Provided information ::
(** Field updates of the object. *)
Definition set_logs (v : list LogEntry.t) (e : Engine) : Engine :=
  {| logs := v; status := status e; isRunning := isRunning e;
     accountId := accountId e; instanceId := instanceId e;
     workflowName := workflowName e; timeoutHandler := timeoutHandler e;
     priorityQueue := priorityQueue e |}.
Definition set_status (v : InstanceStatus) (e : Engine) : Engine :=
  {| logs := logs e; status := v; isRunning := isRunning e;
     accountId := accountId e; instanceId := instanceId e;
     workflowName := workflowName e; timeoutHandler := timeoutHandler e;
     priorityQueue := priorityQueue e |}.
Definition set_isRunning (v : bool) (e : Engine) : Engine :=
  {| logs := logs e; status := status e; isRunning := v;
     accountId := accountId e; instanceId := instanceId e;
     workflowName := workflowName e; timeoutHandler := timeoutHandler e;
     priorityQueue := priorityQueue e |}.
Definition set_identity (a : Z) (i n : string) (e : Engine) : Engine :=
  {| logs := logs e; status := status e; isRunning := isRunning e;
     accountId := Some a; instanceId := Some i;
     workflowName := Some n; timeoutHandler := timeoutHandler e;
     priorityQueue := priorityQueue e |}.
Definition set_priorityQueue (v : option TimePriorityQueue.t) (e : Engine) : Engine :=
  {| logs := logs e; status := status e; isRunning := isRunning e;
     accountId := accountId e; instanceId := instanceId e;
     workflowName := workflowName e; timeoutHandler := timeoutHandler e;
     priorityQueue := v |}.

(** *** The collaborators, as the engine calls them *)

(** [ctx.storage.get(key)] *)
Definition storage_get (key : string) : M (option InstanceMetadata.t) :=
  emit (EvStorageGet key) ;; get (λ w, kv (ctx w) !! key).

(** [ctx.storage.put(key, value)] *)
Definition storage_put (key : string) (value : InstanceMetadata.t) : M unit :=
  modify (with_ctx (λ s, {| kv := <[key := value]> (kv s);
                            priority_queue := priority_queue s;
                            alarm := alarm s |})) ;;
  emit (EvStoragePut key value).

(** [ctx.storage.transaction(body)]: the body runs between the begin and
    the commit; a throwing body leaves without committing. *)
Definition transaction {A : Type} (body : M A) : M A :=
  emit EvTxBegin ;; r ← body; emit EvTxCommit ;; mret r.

Assignment ::
Output the complete data exactly as written.

Solution to this task ::
(** Field updates of the object. *)
Definition set_logs (v : list LogEntry.t) (e : Engine) : Engine :=
  {| logs := v; status := status e; isRunning := isRunning e;
     accountId := accountId e; instanceId := instanceId e;
     workflowName := workflowName e; timeoutHandler := timeoutHandler e;
     priorityQueue := priorityQueue e |}.
Definition set_status (v : InstanceStatus) (e : Engine) : Engine :=
  {| logs := logs e; status := v; isRunning := isRunning e;
     accountId := accountId e; instanceId := instanceId e;
     workflowName := workflowName e; timeoutHandler := timeoutHandler e;
     priorityQueue := priorityQueue e |}.
Definition set_isRunning (v : bool) (e : Engine) : Engine :=
  {| logs := logs e; status := status e; isRunning := v;
     accountId := accountId e; instanceId := instanceId e;
     workflowName := workflowName e; timeoutHandler := timeoutHandler e;
     priorityQueue := priorityQueue e |}.
Definition set_identity (a : Z) (i n : string) (e : Engine) : Engine :=
  {| logs := logs e; status := status e; isRunning := isRunning e;
     accountId := Some a; instanceId := Some i;
     workflowName := Some n; timeoutHandler := timeoutHandler e;
     priorityQueue := priorityQueue e |}.
Definition set_priorityQueue (v : option TimePriorityQueue.t) (e : Engine) : Engine :=
  {| logs := logs e; status := status e; isRunning := isRunning e;
     accountId := accountId e; instanceId := instanceId e;
     workflowName := workflowName e; timeoutHandler := timeoutHandler e;
     priorityQueue := v |}.

(** *** The collaborators, as the engine calls them *)

(** [ctx.storage.get(key)] *)
Definition storage_get (key : string) : M (option InstanceMetadata.t) :=
  emit (EvStorageGet key) ;; get (λ w, kv (ctx w) !! key).

(** [ctx.storage.put(key, value)] *)
Definition storage_put (key : string) (value : InstanceMetadata.t) : M unit :=
  modify (with_ctx (λ s, {| kv := <[key := value]> (kv s);
                            priority_queue := priority_queue s;
                            alarm := alarm s |})) ;;
  emit (EvStoragePut key value).

(** [ctx.storage.transaction(body)]: the body runs between the begin and
    the commit; a throwing body leaves without committing. *)
Definition transaction {A : Type} (body : M A) : M A :=
  emit EvTxBegin ;; r ← body; emit EvTxCommit ;; mret r.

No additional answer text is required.